Count every line of the material that holds the string "EvCompletion". Respond with the total only.

[Start of Attachment]

(** ** Speech synthesis *)

Lemma write_chunks_from (written : list Byte.byte) (audio : list (list Byte.byte)) :
  foldl (fun written chunk =>
           match chunk with [] => written | _ => written ++ chunk end)
        written audio = written ++ concat audio.
Proof.
  revert written. induction audio as [|chunk audio IH]; intros written; simpl.
  - by rewrite app_nil_r.
  - rewrite IH. destruct chunk; [done|]. by rewrite <- app_assoc.
Qed.



(** ** Short scripts *)

(** X25. A short script gets one subtitle for the whole narration: with
    one or two words there is a single segment, its text is the words
    joined by a space, and for every duration that is not a NaN its end
    is [audio_duration] itself, the same binary64 value (dividing by
    the chunk count 1 and multiplying by 1 round nothing); its start is
    [0 * audio_duration], which equals zero for every finite
    duration. *)
Theorem short_script_one_segment (script : string) (audio_duration : float) :
  1 <= length (Str.split script) <= 2 ->
  is_nan audio_duration = false ->
  exists seg,
    generate_subtitle_timestamps script audio_duration = ([], Returned [seg]) /\
    text seg = Str.join " " (Str.split script) /\
    end_time seg = audio_duration /\
    (is_finite audio_duration = true -> (start_time seg == 0)%float).
Proof.
  intros Hlen _.
  assert (Hne : Str.split script <> []).
  { intros He. rewrite He in Hlen. simpl in Hlen. lia. }
  rewrite (generate_nonempty script audio_duration Hne).
  assert (Hc : chunk_count (length (Str.split script)) = 1).
  { unfold chunk_count.
    destruct (Str.split script) as [|w1 [|w2 [|w3 ws]]]; simpl in *; try lia;
      reflexivity. }
  rewrite Hc, div_1_float.
  assert (Hg : word_groups (Str.split script) = [Str.split script]).
  { destruct (Str.split script) as [|w1 [|w2 [|w3 ws]]]; simpl in *; try lia;
      reflexivity. }
  rewrite Hg. cbn [imap]. eexists. split; [reflexivity|]. cbn [text start_time end_time].
  split; [reflexivity|]. split.
  - change (0 + 1) with 1. rewrite mul_1_float. unfold pymin.
    by destruct (audio_duration <? audio_duration)%float.
  - apply finite_mul_0.
Qed.

Lemma short_script_one_segment_witness :
  exists seg,
    generate_subtitle_timestamps "hello world" 10 =
      ([], Returned [seg]) /\
    text seg = "hello world" /\
    end_time seg = 10%float /\
    (start_time seg == 0)%float.
Proof.
  destruct (short_script_one_segment "hello world" 10)
    as (seg & H1 & H2 & H3 & H4).
  - vm_compute. lia.
  - reflexivity.
  - exists seg. split; [exact H1|]. split; [exact H2|]. split; [exact H3|].
    apply H4. reflexivity.
Defined.
Lemma generate_summary_run (transcript : str) (model : pyval)
    (st : state World) :
  let prompt := prompt_head ++ truncate_transcript transcript ++ prompt_tail in
  generate_summary sv transcript model st =
  match completion sv model prompt 1000 (world st) with
  | (Some content, w) =>
      (Ok content,
       {| world := w; log := log st ++ [EvCompletion model prompt 1000] |})
  | (None, w) =>
      (Ok None,
       {| world := w;
          log := log st ++ [EvCompletion model prompt 1000;
                            EvPrint msg_unable_summary] |})
  end.
Proof.
  intros prompt. unfold generate_summary, bind, call, print, emit, ret.
  fold prompt.
  destruct (completion sv model prompt 1000 (world st)) as [[content|] w];
    simpl; [reflexivity|].
  now rewrite <- app_assoc.
Qed.

Lemma save_to_markdown_run (transcript summary : str)
    (output_file video_url model_name : pyval) (st : state World) :
  save_outcome sv output_file video_url model_name transcript summary st
    (save_to_markdown sv transcript summary output_file video_url
                      model_name st).
Proof.
  unfold save_to_markdown, bind, lift, ask, call, print, emit, ret.
  destruct (sanitize_filename_dyn output_file) as [name|e] eqn:Es;
    [|now apply SaveTypeError].
  destruct (path_resolve sv name (world st)) as [safe_path|e] eqn:Er;
    [|now apply SaveResolveError with name].
  destruct (path_cwd sv (world st)) as [current_dir|e] eqn:Ec;
    [|now apply SaveCwdError with name safe_path].
  destruct (is_within current_dir safe_path) eqn:Ew; cbn [negb].
  - destruct (open_write sv safe_path _ (world st)) as [[] w] eqn:Eo;
      cbn [world log]; rewrite <- app_assoc.
    + now apply SaveWritten with name current_dir.
    + now apply SaveWriteFailed with name current_dir.
  - now apply SaveOutside with name safe_path current_dir.
Qed.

[End of Attachment]

Result for this task: 2